What I Do - Telecommunications Procurement
I joined AT&T in 1992 and did statistical forecasting of industry aggregates like voice traffic measured in minutes of use. That experience informed my view that big companies are necessary evils - necessary in that network economies of scale are real, but evil in the sense that governance by consensus results in mediocrity. I eventually ended up doing Layer 1 capcity sales agency work for Tyco Submarine's own network which was eventually sold to Tata Communications. Under Eric Gutshall's tutelage I learned the fundamental of sales including 'quick and accurate quotes' and never losing on price unless the rate of return was too low. Later I worked for him at Hibernia Atlantic whose network is depicted below. Today these five cables are part of EXA Infrastructure and really their crown jewels.

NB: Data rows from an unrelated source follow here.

(* ===== verification/Labels.v ===== *)
(** [internal/builder/labels.go]: system labels, the merge of system and user
    metadata, and the name of the generated resources. *)
From S2P Require Import Prelude GoStd Kube Api.

Definition LabelAppName : string := "app.kubernetes.io/name".
Definition LabelAppInstance : string := "app.kubernetes.io/instance".
Definition LabelAppManagedBy : string := "app.kubernetes.io/managed-by".
Definition LabelAppComponent : string := "app.kubernetes.io/component".
Definition LabelMonitorName : string := "pgpilot.io/monitor".
Definition AnnotationConfigHash : string := "pgpilot.io/config-hash".
Definition AppName : string := "pgpilot-monitor".
Definition ManagedBy : string := "pgpilot-operator".

Definition SystemLabels (monitorName : string) : gmap string string :=
  list_to_map [(LabelAppName, AppName); (LabelAppInstance, monitorName);
               (LabelAppManagedBy, ManagedBy); (LabelAppComponent, "pgwatch");
               (LabelMonitorName, monitorName)].

Definition MergeLabels (system user : gmap string string) : gmap string string :=
  maps_Copy (maps_Copy ∅ user) system.

Definition MergeAnnotations (system user : gmap string string) : gmap string string :=
  maps_Copy (maps_Copy ∅ user) system.

Definition ResourceName (monitorName : string) : string := "pgpilot-" +:+ monitorName.

(** The [MatchLabels] literal the Deployment, the Service, the ServiceMonitor
    and the Pod listing share. *)
Definition InstanceSelector (monitorName : string) : gmap string string :=
  list_to_map [(LabelAppInstance, monitorName); (LabelAppName, AppName)].

(** The keys the operator manages. *)
Definition SystemKeys : list string :=
  [LabelAppName; LabelAppInstance; LabelAppManagedBy; LabelAppComponent; LabelMonitorName].

(** ** Lemmas *)
Lemma MergeLabels_lookup system user k :
  MergeLabels system user !! k = match system !! k with Some v => Some v | None => user !! k end.
Proof. unfold MergeLabels. rewrite !maps_Copy_lookup, lookup_empty. by destruct (system !! k), (user !! k). Qed.

Lemma MergeAnnotations_lookup system user k :
  MergeAnnotations system user !! k = match system !! k with Some v => Some v | None => user !! k end.
Proof. apply MergeLabels_lookup. Qed.

(** Nothing the user gives can displace a system pair. *)
Lemma MergeLabels_system system user : system ⊆ MergeLabels system user.
Proof. apply map_subseteq_spec. intros k v Hk. by rewrite MergeLabels_lookup, Hk. Qed.

Lemma dom_SystemLabels n : dom (SystemLabels n) = list_to_set SystemKeys.
Proof. unfold SystemLabels. rewrite dom_list_to_map_L. done. Qed.

Lemma InstanceSelector_system n : InstanceSelector n ⊆ SystemLabels n.
Proof.
  apply map_subseteq_spec. intros k v. unfold InstanceSelector, SystemLabels. simpl.
  rewrite !lookup_insert. repeat case_decide; subst; done.
Qed.

Lemma selector_merged n user : InstanceSelector n ⊆ MergeLabels (SystemLabels n) user.
Proof. etrans; [apply InstanceSelector_system|apply MergeLabels_system]. Qed.

Lemma InstanceSelector_instance n : InstanceSelector n !! LabelAppInstance = Some n.
Proof. apply lookup_insert_eq. Qed.

Lemma SystemLabels_instance n : SystemLabels n !! LabelAppInstance = Some n.
Proof. eapply lookup_weaken; [apply InstanceSelector_instance|apply InstanceSelector_system]. Qed.

#[export] Hint Resolve MergeLabels_system InstanceSelector_system selector_merged : pgpilot.

(** ** Properties *)

(** System metadata always wins and user metadata is otherwise kept: on a
    key of [SystemLabels] the merge has the system value whatever the user
    asked for, on any other key it has exactly the user's value; keys under
    the same prefixes that are not one of the five system keys are therefore
    left to the user. *)
Theorem merge_system_wins n user k :
  MergeLabels (SystemLabels n) user !! k =
    (if decide (k ∈ SystemKeys) then SystemLabels n !! k else user !! k).
Proof.
  rewrite MergeLabels_lookup.
  assert (k ∈ dom (SystemLabels n) ↔ k ∈ SystemKeys) as Hdom.
  { by rewrite dom_SystemLabels, elem_of_list_to_set. }
  case_decide as Hk.
  - apply Hdom, elem_of_dom in Hk as [v Hv]. by rewrite Hv.
  - rewrite <-Hdom, not_elem_of_dom in Hk. by rewrite Hk.
Qed.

I am not a reseller. If you accept a network capacity proposal, your contract and service is with the underlying network operator who typically owns fibre or IRUs on fibre or in the case of a subsea cable consortium a share of lit capacity. I always take you to the source - wholesale fibre optic networks with Big Bandwidth and great pricing. My value-added is that I take everything into consideration such as latency, resiliency, the operator's network design, commercial flexibility, physical diversity, and provisioning. For international circuits I think in terms of subsea cables, not service providers. It is physical infrastructure that determines which carriers are the best fit. It is a physical asset approach which leads to superior results for both buyers and sellers. The buyers get a better deal and service. The sellers get a higher win rate on their price quotes and offers because the request fits their network strengths. The network operator pays me a commission just like they would pay their saleman.